Death class gains widespread fame
By Alexandria Addesso
Death in Perspective professor Dr. Norma Bowe has gained international recognition for the recently published book “The Death Class: a True Story About Life.”
The book that follows Bowe’s death class and focuses on several student’s in particular, has received great reviews since it was released on Jan. 14 and turned Bowe into a local celebrity after being interviewed on MSNBC, PBS and NPR just to name a few, with a possible movie version of the book in the works.

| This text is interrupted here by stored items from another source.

(* ===== verification/HttpProxySafety.v ===== *)
(** What the HTTP proxy guarantees: authorities have one text, what is forwarded
    of a request is unambiguous and free of the client's hop-by-hop fields, and
    every request is refused or reaches a permitted destination. *)
From S2P Require Import Prelude JsValues Texts Errors Programs Addresses AddressText AddressRanges NetworkPolicy NetworkPolicySafety.
From S2P Require Import Resolver Connections EgressAudit Socks5 Socks5Handshake Socks5Safety EgressConfig HttpProxy.
#[local] Open Scope string_scope. #[local] Open Scope Z_scope.
#[local] Arguments String.append : simpl nomatch.

(** ** Texts *)

Lemma index_of_app c p r : has_char c p = false → index_of c (p +:+ String c r) = Some (String.length p).
Proof.
  induction p as [|a p IH]; cbn [index_of String.append String.length]; [by rewrite Ascii.eqb_refl|].
  rewrite has_char_cons, orb_false_iff. intros [-> Hp]. by rewrite IH.
Qed.
Lemma index_of_none c s : has_char c s = false → index_of c s = None.
Proof.
  induction s as [|a s IH]; [done|]. rewrite has_char_cons, orb_false_iff. cbn. intros [-> Hs]. by rewrite IH.
Qed.
Lemma last_index_of_none c s : has_char c s = false → last_index_of c s = None.
Proof.
  induction s as [|a s IH]; [done|]. rewrite has_char_cons, orb_false_iff. cbn. intros [-> Hs]. by rewrite IH.
Qed.
Lemma last_index_of_app c p r : has_char c r = false → last_index_of c (p +:+ String c r) = Some (String.length p).
Proof.
  intros Hr. induction p as [|a p IH]; cbn [last_index_of String.append String.length].
  - by rewrite last_index_of_none, Ascii.eqb_refl.
  - by rewrite IH.
Qed.
Lemma take_str_app p r : take_str (String.length p) (p +:+ r) = p.
Proof. induction p as [|a p IH]; cbn; [by destruct r|]. by rewrite IH. Qed.
Lemma take_str_all s : take_str (String.length s) s = s.
Proof. induction s as [|a s IH]; cbn; [done|]. by rewrite IH. Qed.
Lemma drop_str_app p r : drop_str (String.length p) (p +:+ r) = r.
Proof. induction p as [|a p IH]; cbn; [by destruct r|]. exact IH. Qed.

(** A port as a numeral of at most five digits. *)
Lemma port_text port : 1 ≤ port ≤ 65535 →
  port_matches (pretty port) = true ∧ number_from 0 (pretty port) = port ∧ str_all is_digit (pretty port) = true ∧
  pretty port ≠ "" ∧ strlen (pretty port) ≤ 5.
Proof.
  intros Hp. destruct (numeral port) as (a & r & E & Hd & H0 & Hall & Hn); [lia|].
  pose proof (numeral_length 5 port ltac:(lia)) as Hl. change (Z.of_nat 5) with 5 in Hl.
  split_and!; [|done|done|by rewrite E|done].
  rewrite E in Hall, Hl |- *. cbn [port_matches str_all] in *. apply andb_true_iff in Hall as [_ Hr].
  assert (Hz : Ascii.eqb a "0"%char = false).
  { destruct (Ascii.eqb a "0"%char) eqn:Ez; [|done]. apply Ascii.eqb_eq in Ez. subst. by vm_compute in H0. }
  rewrite Hd, Hz, Hr. cbn [negb andb]. unfold strlen in *. cbn [String.length] in Hl. lia.
Qed.

Lemma parsePort_text port fallback : 1 ≤ port ≤ 65535 → parsePort (pretty port) fallback = Some port.
Proof.
  intros Hp. destruct (port_text port Hp) as (Hm & Hn & _ & Hne & _). unfold parsePort.
  rewrite (proj2 (String.eqb_neq _ _) Hne), Hm, Hn. cbn [negb].
  replace (port <? 1) with false by lia. by replace (65535 <? port) with false by lia.
Qed.

(** ** Authorities *)

(** The characters of an authority. *)
Definition authority_char (a : ascii) : bool := pattern_char a || char_in ["["; "]"; ":"]%char a.

Lemma authority_char_facts a : authority_char a = true → is_space a = false ∧ authority_forbidden a = false.
Proof.
  intros Ha.
  assert (Hx : negb (authority_char a) || (negb (is_space a) && negb (authority_forbidden a)) = true)
    by (clear Ha; revert a; apply ascii_cases; by vm_compute).
  rewrite Ha in Hx. cbn [negb orb] in Hx. breflect. done.
Qed.
(** The loop over the roots; those found so far are those seen. *)
(** src/server/sandbox/config.ts:135-151 rootsLoop *)
Fixpoint canonical_roots (canonical configured : list string) : result config_thrown (list string) :=
  match configured with
  | [] => Ok canonical
  | root :: rest =>
      if negb (is_absolute root) then config_error "CHATWCA_WORKSPACE_ROOTS entries must be absolute paths"
      else
        match fs_realpath fileSystem root with
        | None => config_error "CHATWCA_WORKSPACE_ROOTS entries must be existing directories"
        | Some real =>
            let resolved := normalize real in
            match fs_stat fileSystem resolved with
            | Some IsDirectory =>
                if includes resolved canonical
                then config_error "CHATWCA_WORKSPACE_ROOTS contains a canonical duplicate"
                else canonical_roots (canonical ++ [resolved])%list rest
            | _ => config_error "CHATWCA_WORKSPACE_ROOTS entries must be existing directories"
            end
        end
  end.
(** src/server/sandbox/config.ts:129-153 canonicalizeRoots *)
Definition canonicalizeRoots (configured : list string) : result config_thrown (list string) := canonical_roots [] configured.

Definition numbered {A} (xs : list A) : list (nat * A) := imap pair xs.

(** src/server/sandbox/config.ts:162-178 inertMounts *)
Definition inert_mounts (configured : list string) : result config_thrown (list SandboxReadOnlyMount) :=
  normalized ← map_throwing (λ source,
    if negb (is_absolute source) then config_error "CHATWCA_SANDBOX_RO_MOUNTS entries must be absolute paths"
    else Ok (normalize source)) configured;
  if existsb (λ '(index, candidate), existsb (λ '(otherIndex, other), negb (Nat.eqb index otherIndex) && overlaps candidate other)
       (numbered normalized)) (numbered normalized)
  then config_error "CHATWCA_SANDBOX_RO_MOUNTS contains overlapping destinations"
  else mret ((λ source, {| ro_source := source; ro_destination := source; ro_kind := DirectoryMount |}) <$> normalized).

(** The loop over the mounts. *)
(** src/server/sandbox/config.ts:183-212 mountsLoop *)
Fixpoint canonical_mounts (mounts : list SandboxReadOnlyMount) (configured : list string)
    : result config_thrown (list SandboxReadOnlyMount) :=
  match configured with
  | [] => Ok mounts
  | source :: rest =>
      if negb (is_absolute source) then config_error "CHATWCA_SANDBOX_RO_MOUNTS entries must be absolute paths"
      else
        match fs_realpath fileSystem source with
        | None => config_error "CHATWCA_SANDBOX_RO_MOUNTS entries must be existing regular files or directories"
        | Some real =>
            let canonical := normalize real in
            match fs_stat fileSystem canonical with
            | Some IsDirectory | Some IsFile =>
                if includes canonical (ro_destination <$> mounts)
                then config_error "CHATWCA_SANDBOX_RO_MOUNTS contains a canonical duplicate"
                else if existsb (λ mount, overlaps (ro_destination mount) canonical) mounts
                then config_error "CHATWCA_SANDBOX_RO_MOUNTS contains overlapping destinations"
                else if existsb (overlaps canonical) PROTECTED_MOUNT_DESTINATIONS
                then config_error "CHATWCA_SANDBOX_RO_MOUNTS overlaps a protected destination"
                else
                  let kind := if match fs_stat fileSystem canonical with Some IsDirectory => true | _ => false end
                              then DirectoryMount else FileMount in
                  canonical_mounts (mounts ++ [{| ro_source := canonical; ro_destination := canonical; ro_kind := kind |}])%list rest
            | _ => config_error "CHATWCA_SANDBOX_RO_MOUNTS entries must be existing regular files or directories"
            end
        end
  end.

After reading a Kean student newspaper article about Bowe’s Death in Perspective class LA Times journalist Erika Hayasak contacted the professor and began sitting in on her classes. By September 2008 Hayasaki’s article on the class made it to the front page of the LA Times. Hayasaki continued to sit in on Bowe’s class for the next four years, with a tape recorder and notebook in hand, and ended up taking it herself before eventually writing the book.
“Watch out for this lady she walks around with a tape recorder at all times,” said Bowe at a discussion, Q&A and book signing event held on Jan. 23 in the University Center’s Little Theatre, “even in bathrooms.”
On the day of the event the theatre was packed with former Death in Perspective students from a wide variety of semesters of the 14 years Bowe has taught the class at Kean. Although the class was offered at Kean, as well as other universities, before Bowe began teaching it, she added elements of philosophy, health, religion and biology.
The most impactful addition to the class according to her students was definitely field trips. The field trips consisted of visits to funeral homes, cemeteries, hospices, prisons and the viewing of a live autopsy. When asked what was her least favorite of all the trips Bowe replied that it was the autopsy because of all the coordinating needed as well as all the young people she has seen on the table. However, for many of her students the autopsy has been the most influential trip.
“This class has changed my life,” said Grace Campbell, a student who took the class last semester and had experienced ridicule throughout her life for being biracial, stated that after going on the autopsy trip and watching a middle-aged man who died from an overdose being cut open for examination, she realized that everybody is literally the same on the inside.
Bowe cited the cemetery trip to be her favorite because it taught her students to no longer hold their breaths when they passed cemeteries.
“Cemeteries took on a whole new meaning for me after taking this class,” said Hayasaki who then stated that she has been meaning to revisit a cemetery simply to sit and write.